De notre correspondant à Bruxelles
Cinq ans après son entrée dans l'UE, la Roumanie se retrouve sur la sellette. Bruxelles va mettre mercredi le premier ministre Victor Ponta et sa majorité parlementaire en demeure de lever d'ici à la fin de l'année de «graves inquiétudes» sur le respect de l'état de droit et sur l'indépendance de la justice.
L'acharnement de la gauche à déloger le président conservateur Traian Basescu a déclenché le combat des chefs et les soupçons. L'épreuve de force dépasse désormais les frontières du pays. Sans prendre de gants, la Commission européenne entend peser de tout son poids dans le duel et tester, du même coup, son aptitude à imposer la règle du jeu démocratique partout en Europe.
«Manipulations et menaces visant les institutions»
L'entrée en lice de l'UE se concrétisera mercredi par la publication à Bruxelles d'un rapport accablant pour les hommes politiques roumains, et pour les alliés du premier ministre social-démocrate en particulier. Vingt-deux ans après l'exécution des Ceausescu, la Commission en est à s'interroger sur «l'irréversibilité et la poursuite des réformes» politiques, d'après la dernière version du texte obtenue par Le Figaro.

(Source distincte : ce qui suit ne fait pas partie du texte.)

(* ===== verification/Presets.v ===== *)
(** * Third-party presets: the crate [philo-presets]

    [src/crates/philo-presets/src/common.rs], [deepseek.rs], [zai.rs] and
    [openrouter.rs]: the definitions of the reviewed OpenAI-compatible providers
    and the profiles compiled from them. *)
From S2P Require Import Prelude Errors Usage Sse SseStream Domain Images Structured Collector Pipeline ChatWire Schema Options ToolCalls ChatMachine ChatSpec Messages Reliability RetryAfter Runner History Request Headers Serialize Contract Catalog ChatRequest MessagesRequest Plan Endpoint Response Auth Credentials Attempt Definitions Profiles.

Section Presets.
Context {W H : Type} {WD : World W H}.
Context {U : Urls} {UP : UrlParts} {HV : HttpValues} {HT : HeaderText}.
(** [std::env::var], which the resolver handed to [compile] would read. *)
Context (env_var : string -> option string).
#[local] Abbreviation AuthProvider := (AuthProvider (W := W)).
#[local] Abbreviation DeploymentConfig := (ProviderDeploymentConfig (W := W)).

(** ** Shared parts: [common.rs] *)
Definition compatible_deployment (provider_id : string) (auth : AuthProvider) (identity : ClientIdentity) : DeploymentConfig :=
  dc_with_resource_limits official (dc_with_client_identity identity (deployment_with_auth_provider provider_id auth)).
Definition exact_model_catalog (provider_id product_id protocol_id model_id display_name source_id : string)
  : result LlmError ModelCatalog :=
  id ← valid_ (catalog_id "catalog_source_id" source_id);
  source ← catalog_source_new id "2026-07-23" (Some "2026-10-23");
  provider_model ← valid_ (provider_model_id_new model_id);
  wire ← valid_ (catalog_id "wire_model_value" model_id);
  from_entries [mk_model_entry (provider_id, product_id, model_id) provider_model None wire display_name protocol_id
                  catalog_capabilities_default model_limits_default None None source CapabilityStatus.Supported ∅].
Definition provider_contract : CompatProfile := compat_profile_default.
Definition PRESET_SOURCE : PolicySource := SrcProviderProfile.
Definition max_tokens_contract : CompatProfile := with_max_output_tokens MaxTokens PRESET_SOURCE provider_contract.

(** What the presets' [profile] functions do, from their constants. *)
Record Preset := mk_preset {
  pt_provider : string; pt_product : string; pt_model : string; pt_display_name : string; pt_source : string;
  pt_base_url : string; pt_audience : CredentialAudience }.
Definition preset_builder (c : Preset) (compat : CompatProfile) (headers : list HeaderOperation.t) (auth : AuthProvider)
    (dynamic_header_policy : option DynamicHeaderPolicy) : result LlmError DefinitionBuilder :=
  provider_id ← valid_ (ProviderId_new (pt_provider c));
  product_id ← valid_ (catalog_id "product_id" (pt_product c));
  protocol_id ← valid_ (ProtocolId_new "openai-chat-completions");
  model_id ← valid_ (ModelId_new (pt_model c));
  catalog ← exact_model_catalog provider_id product_id protocol_id model_id (pt_display_name c) (pt_source c);
  auth_scheme ← from_auth_provider auth;
  endpoint ← base_and_path (pt_base_url c) "/chat/completions";
  let b := with_openai_chat_compat compat
             (with_catalog catalog
                (with_capabilities conservative_chat_completions
                   (with_provider_headers headers
                      (with_auth_scheme auth_scheme
                         (with_credential_binding (binding_from (pt_audience c))
                            (with_endpoint endpoint (definition_openai_chat provider_id product_id))))))) in
  Ok match dynamic_header_policy with Some policy => with_dynamic_header_policy policy b | None => b end.
Definition preset_profile (c : Preset) (compat : CompatProfile) (headers : list HeaderOperation.t) (auth : AuthProvider)
    (identity : ClientIdentity) (dynamic_header_policy : option DynamicHeaderPolicy) : result LlmError ProviderProfile :=
  b ← preset_builder c compat headers auth dynamic_header_policy;
  definition ← definition_build b;
  compile definition (compatible_deployment (pt_provider c) auth identity) (environment_resolve env_var).
Definition preset_bearer (c : Preset) (key : ApiKey) : AuthProvider :=
  bearer_auth (mk_bearer_auth (mk_bearer_credential key (binding_from (pt_audience c)))).

(** ** DeepSeek *)
Definition deepseek : Preset :=
  mk_preset "deepseek" "deepseek-chat-openai" "deepseek-v4-flash" "DeepSeek V4 Flash"
    "deepseek-official-docs-reviewed-2026-07-23" "https://api.deepseek.com" DeepSeekApi.
Record DeepSeekProfile := mk_deepseek {
  ds_auth : AuthProvider; ds_client_identity : ClientIdentity; ds_dynamic_header_policy : option DynamicHeaderPolicy }.
Definition deepseek_new (key : ApiKey) : DeepSeekProfile := mk_deepseek (preset_bearer deepseek key) identity_default None.
Definition deepseek_from_api_key (key : string) : result LlmError DeepSeekProfile :=
  key ← api_key_new key; Ok (deepseek_new key).
Definition deepseek_with_client_identity (identity : ClientIdentity) (p : DeepSeekProfile) : DeepSeekProfile :=
  mk_deepseek (ds_auth p) identity (ds_dynamic_header_policy p).
Definition deepseek_with_auth_provider (auth : AuthProvider) (p : DeepSeekProfile) : DeepSeekProfile :=
  mk_deepseek auth (ds_client_identity p) (ds_dynamic_header_policy p).
Definition deepseek_with_dynamic_header_policy (policy : DynamicHeaderPolicy) (p : DeepSeekProfile) : DeepSeekProfile :=
  mk_deepseek (ds_auth p) (ds_client_identity p) (Some policy).
Definition deepseek_profile (p : DeepSeekProfile) : result LlmError ProviderProfile :=
  preset_profile deepseek max_tokens_contract [] (ds_auth p) (ds_client_identity p) (ds_dynamic_header_policy p).
Definition deepseek_build (p : DeepSeekProfile) : result LlmError Runtime :=
  profile ← deepseek_profile p; runtime_build profile.

(** ** Z.AI: the macro's two instances are the two constants *)
Definition language_operation (value : option (list ascii)) : list HeaderOperation.t :=
  match value with Some value => [op_set "accept-language" value] | None => [] end.
Definition language_byte (b : ascii) : bool := is_ascii_alphanumeric b || Ascii.eqb b "-".
Definition parse_language (value : string) : result LlmError (list ascii) :=
  if str_is_empty value || (35 <? str_len value) || negb (str_all language_byte value)
  then invalid "zai.accept_language" ValidationReason.InvalidIdentifier "Z.AI language must be one bounded language tag"
  else match header_value_from_str value with
       | Some v => Ok v
       | None => invalid "zai.accept_language" ValidationReason.InvalidHeader "Z.AI language cannot form a header"
       end.
Definition zai_standard : Preset :=
  mk_preset "zai" "zai-standard-api" "glm-4.7-flash" "Z.AI GLM-4.7-Flash"
    "zai-standard-official-docs-reviewed-2026-07-23" "https://api.z.ai/api/paas/v4" ZaiStandard.
Definition zai_coding : Preset :=
  mk_preset "zai" "zai-coding-plan" "glm-4.7-flash" "Z.AI GLM-4.7-Flash"
    "zai-coding-official-docs-reviewed-2026-07-23" "https://api.z.ai/api/coding/paas/v4" ZaiCoding.
Record ZaiProfile := mk_zai {
  za_auth : AuthProvider; za_client_identity : ClientIdentity; za_accept_language : option (list ascii);
  za_dynamic_header_policy : option DynamicHeaderPolicy }.
Definition zai_new (c : Preset) (key : ApiKey) : ZaiProfile := mk_zai (preset_bearer c key) identity_default None None.
Definition zai_from_api_key (c : Preset) (key : string) : result LlmError ZaiProfile :=
  key ← api_key_new key; Ok (zai_new c key).
Definition zai_with_client_identity (identity : ClientIdentity) (p : ZaiProfile) : ZaiProfile :=
  mk_zai (za_auth p) identity (za_accept_language p) (za_dynamic_header_policy p).
Definition zai_with_accept_language (value : string) (p : ZaiProfile) : result LlmError ZaiProfile :=
  v ← parse_language value; Ok (mk_zai (za_auth p) (za_client_identity p) (Some v) (za_dynamic_header_policy p)).
Definition zai_with_auth_provider (auth : AuthProvider) (p : ZaiProfile) : ZaiProfile :=
  mk_zai auth (za_client_identity p) (za_accept_language p) (za_dynamic_header_policy p).
Definition zai_with_dynamic_header_policy (policy : DynamicHeaderPolicy) (p : ZaiProfile) : ZaiProfile :=
  mk_zai (za_auth p) (za_client_identity p) (za_accept_language p) (Some policy).
Definition zai_profile (c : Preset) (p : ZaiProfile) : result LlmError ProviderProfile :=
  preset_profile c max_tokens_contract (language_operation (za_accept_language p)) (za_auth p) (za_client_identity p)
    (za_dynamic_header_policy p).
Definition zai_build (c : Preset) (p : ZaiProfile) : result LlmError Runtime :=
  profile ← zai_profile c p; runtime_build profile.

(** ** OpenRouter *)
Definition invalid_attribution {A} (field : string) : result LlmError A :=
  invalid field ValidationReason.InvalidIdentifier
    "OpenRouter attribution value is outside the safe structured subset".
Record OpenRouterAttribution := mk_attribution {
  at_site_origin : list ascii; at_title : list ascii; at_categories : option (list ascii) }.
Definition attribution_site_bad (url : Url) : bool :=
  negb (str_eqb (url_scheme url) "https") || negb (bool_decide (is_Some (url_host url)))
  || negb (str_is_empty (url_username url)) || bool_decide (is_Some (url_password url))
  || bool_decide (is_Some (url_query url)) || bool_decide (is_Some (url_fragment url))
  || negb (contains [EmptyString; "/"] (url_path url)).
Definition attribution_value (field text : string) : result LlmError (list ascii) :=
  match header_value_from_str text with Some v => Ok v | None => invalid_attribution field end.
Definition attribution_new (site_origin title : string) : result LlmError OpenRouterAttribution :=
  match url_parse site_origin with
  | None => invalid_attribution "openrouter_attribution.site"
  | Some url =>
      if attribution_site_bad url then invalid_attribution "openrouter_attribution.site"
      else if str_is_empty title || (128 <? str_len title) || negb (str_all (byte_in 0 127) title)
      then invalid_attribution "openrouter_attribution.title"
      else
        site ← attribution_value "openrouter_attribution.site" site_origin;
        title ← attribution_value "openrouter_attribution.title" title;
        Ok (mk_attribution site title None)
  end.
Definition category_byte (b : ascii) : bool := is_ascii_alphanumeric b || Ascii.eqb b "-" || Ascii.eqb b "_".
Definition category_bad (value : string) : bool :=
  str_is_empty value || (32 <? str_len value) || negb (str_all category_byte value).
Definition with_categories (categories : list string) (a : OpenRouterAttribution) : result LlmError OpenRouterAttribution :=
  if is_empty categories || (8 <? Z.of_nat (length categories)) || existsb category_bad categories
  then invalid_attribution "openrouter_attribution.categories"
  else
    v ← attribution_value "openrouter_attribution.categories" (join "," categories);
    Ok (mk_attribution (at_site_origin a) (at_title a) (Some v)).
Definition attribution_operations (a : OpenRouterAttribution) : list HeaderOperation.t :=
  [op_set "http-referer" (at_site_origin a); op_set "x-openrouter-title" (at_title a)]
  ++ match at_categories a with Some v => [op_set "x-openrouter-categories" v] | None => [] end.
Definition openrouter : Preset :=
  mk_preset "openrouter" "openrouter-chat" "nvidia/nemotron-3-ultra-550b-a55b:free"
    "OpenRouter NVIDIA Nemotron 3 Ultra 550B A55B (free)" "openrouter-official-docs-reviewed-2026-07-23"
    "https://openrouter.ai/api/v1" OpenRouterApi.
Definition openrouter_contract : CompatProfile :=
  with_usage OpenAiDropInconsistentReasoning PRESET_SOURCE
    (with_finish_reason AllowOneIdenticalDuplicate PRESET_SOURCE max_tokens_contract).
Record OpenRouterProfile := mk_openrouter {
  or_auth : AuthProvider; or_client_identity : ClientIdentity; or_attribution : option OpenRouterAttribution;
  or_dynamic_header_policy : option DynamicHeaderPolicy }.
Definition openrouter_new (key : ApiKey) : OpenRouterProfile :=
  mk_openrouter (preset_bearer openrouter key) identity_default None None.
Definition openrouter_from_api_key (key : string) : result LlmError OpenRouterProfile :=
  key ← api_key_new key; Ok (openrouter_new key).
Definition openrouter_with_client_identity (identity : ClientIdentity) (p : OpenRouterProfile) : OpenRouterProfile :=
  mk_openrouter (or_auth p) identity (or_attribution p) (or_dynamic_header_policy p).
Definition with_attribution (attribution : OpenRouterAttribution) (p : OpenRouterProfile) : OpenRouterProfile :=
  mk_openrouter (or_auth p) (or_client_identity p) (Some attribution) (or_dynamic_header_policy p).
Definition openrouter_with_auth_provider (auth : AuthProvider) (p : OpenRouterProfile) : OpenRouterProfile :=
  mk_openrouter auth (or_client_identity p) (or_attribution p) (or_dynamic_header_policy p).
Definition openrouter_with_dynamic_header_policy (policy : DynamicHeaderPolicy) (p : OpenRouterProfile) : OpenRouterProfile :=
  mk_openrouter (or_auth p) (or_client_identity p) (or_attribution p) (Some policy).
Definition openrouter_profile (p : OpenRouterProfile) : result LlmError ProviderProfile :=
  preset_profile openrouter openrouter_contract
    match or_attribution p with Some a => attribution_operations a | None => [] end
    (or_auth p) (or_client_identity p) (or_dynamic_header_policy p).
Definition openrouter_build (p : OpenRouterProfile) : result LlmError Runtime :=
  profile ← openrouter_profile p; runtime_build profile.
End Presets.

Les auteurs s'impatientent: «Dans les mois à venir, c'est à la classe politique tout entière qu'il revient de démontrer son engagement (démocratique) par des actes concrets.» Le texte s'alarme de témoignages sur «des manipulations et des menaces visant les institutions et les représentants de la justice», au risque de gangrener la société roumaine elle-même.

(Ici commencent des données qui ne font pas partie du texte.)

Lemma open_response_ok call context w w' trace events :
  open_response transport_execute system_now item_wait (sc_runtime c) call context w = (w', trace, Ok events) -> opened_by call events.
Proof.
  unfold open_response. destruct (execute _ _ _ _ _ _ _) as [[w1 t1] r] eqn:E. intros [= _ _ Hr].
  rewrite bind_ok in Hr. destruct Hr as (response & -> & Hr). apply execute_outcome in E as [Hplan Hout].
  destruct response as [plan meta outcome]. cbn in *. subst plan. destruct outcome as [body|body]; [by exists meta, body|].
  destruct (rpl_protocol (prc_response call)) eqn:Ep; unfold response_open in Hr; cbn in Hr; by rewrite Ep in Hr.
Qed.
Lemma call_open_inv rq attempt s o : call_inv s o ->
  let '(s', r) := call_open transport_execute system_now item_wait c rq attempt s in
  call_inv s' (o ++ [at_number attempt]) /\ forall h, r = Ok h -> remembered s' h.
Proof.
  intros [Hn Ha Hp Hc Hs Ho]. unfold call_open. destruct (ca_prepared s) as [call|] eqn:Ec.
  2:{ split; [|done]. split; rewrite ?length_app, ?Ec; try done; simpl; lia. }
  destruct (open_response _ _ _ _ _ _ _) as [[w trace] r] eqn:E. split.
  - split; cbn; rewrite ?length_app, ?Ec; try done.
    + destruct (prepare_attempt _ _ _ _) as [[? ?] [|]]; simpl; lia.
    + destruct r; simpl; lia.
    + apply Forall_app. split; [done|]. destruct (prepare_attempt _ _ _ _) as [[w1 t1] [http|]] eqn:Ep; [|done].
      apply Forall_singleton. exists call. split; [done|]. by exists rq, attempt, (ca_world s), w1, t1.
    + apply Forall_app. split; [done|]. destruct r as [events|]; [|done]. apply Forall_singleton. exists call.
      split; [done|]. by eapply open_response_ok.
  - intros h Hh. destruct r as [events|]; [|done]. injection Hh as <-.
    split; [exists events; split; [cbn; set_solver|done]|]. apply (opened_wf call); [by apply Hc|by eapply open_response_ok].
Qed.
#[local] Instance call_kept : Kept call_inv remembered.
Proof.
  split; cbn; try by (intros * Hs; destruct Hs).
  - intros h d w o Hw. unfold call_next. destruct (item_wait d (ca_world w)) as [w1 [| |]]; by destruct Hw.
  - intros s [Hn Ha Hp Hc Hs Ho]. unfold call_plan. destruct (plan _ _ _) as [p|] eqn:E; [|by split].
    split; cbn; try done. intros p' [= <-]. by eexists.
  - intros s Hi. unfold call_prepare. destruct (ca_plan s) as [p|] eqn:Ep; [|done].
    destruct (dispatch_prepare _ _) as [call|] eqn:E; [|done]. destruct Hi as [Hn Ha Hp Hc Hs Ho]. cbn in Hn, Ha.
    destruct (ca_sent s) as [|] eqn:Es; [|simpl in Hn; lia]. destruct (ca_opened s) as [|] eqn:Eo; [|simpl in Ha; lia].
    split; cbn; rewrite ?Es, ?Eo; try done; [intros p' [= <-]; auto|]. intros call' [= <-]. exists p. auto.
  - intros rq attempt s o Hs. pose proof (call_open_inv rq attempt s o Hs) as Ho.
    destruct (call_open _ _ _ _ _ _ _) as [s' r]. apply Ho.
  - intros rq attempt s o s' h Hs E. pose proof (call_open_inv rq attempt s o Hs) as Ho. rewrite E in Ho. by apply Ho.
  - intros h h' d s Hs. unfold call_next. by destruct (item_wait d (ca_world s)) as [w1 [| |]].
Qed.
(** The opened responses stay opened. *)
Definition grown (s s' : CallState W) : Prop := ca_opened s ⊆ ca_opened s'.
#[local] Instance call_grows : Grows grown.
Proof.
  unfold grown. split; cbn; try (intros; reflexivity).
  - intros w1 w2 w3. apply transitivity.
  - intros h d s. unfold call_next. by destruct (item_wait d (ca_world s)) as [w1 [| |]].
  - intros s. unfold call_plan. by destruct (plan _ _ _).
  - intros s. unfold call_prepare. destruct (ca_plan s); [|done]. by destruct (dispatch_prepare _ _).
  - intros rq a s. unfold call_open. destruct (ca_prepared s); [|done].
    destruct (open_response _ _ _ _ _ _ _) as [[w1 t1] r]. cbn. set_solver.
Qed.
Lemma call_start_inv w : call_inv (call_start w) [].
Proof. split; try done; constructor. Qed.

La Commission Barroso dresse une liste de 11 stipulations que Victor Ponta et sa majorité sont priés d'appliquer sans délai s'ils veulent sortir de l'opprobre. En creux, c'est le catalogue des violations reprochées au nouveau gouvernement. Y figurent entre autres deux décrets récents, l'un limitant les pouvoirs de la Cour constitutionnelle, l'autre réduisant la majorité nécessaire à la destitution du président. Bruxelles veut en arracher l'abrogation.
Défendre les principes
Le premier ministre Ponta a pris l'engagement d'appliquer scrupuleusement les 11 points, dans un courrier adressé à la Commission dès lundi soir. Les responsables européens, eux, entendent juger sur pièces. Les deux décrets gouvernementaux visaient à faciliter la destitution de Traian Basescu. Leur abrogation laisserait au président roumain une chance de sauver son poste, à l'issue du référendum du 29 juillet. La majorité de gauche, qui voit son trophée lui échapper, semble déjà regimber. «Nous allons bientôt découvrir ce que Ponta a dans le ventre», dit un proche du dossier.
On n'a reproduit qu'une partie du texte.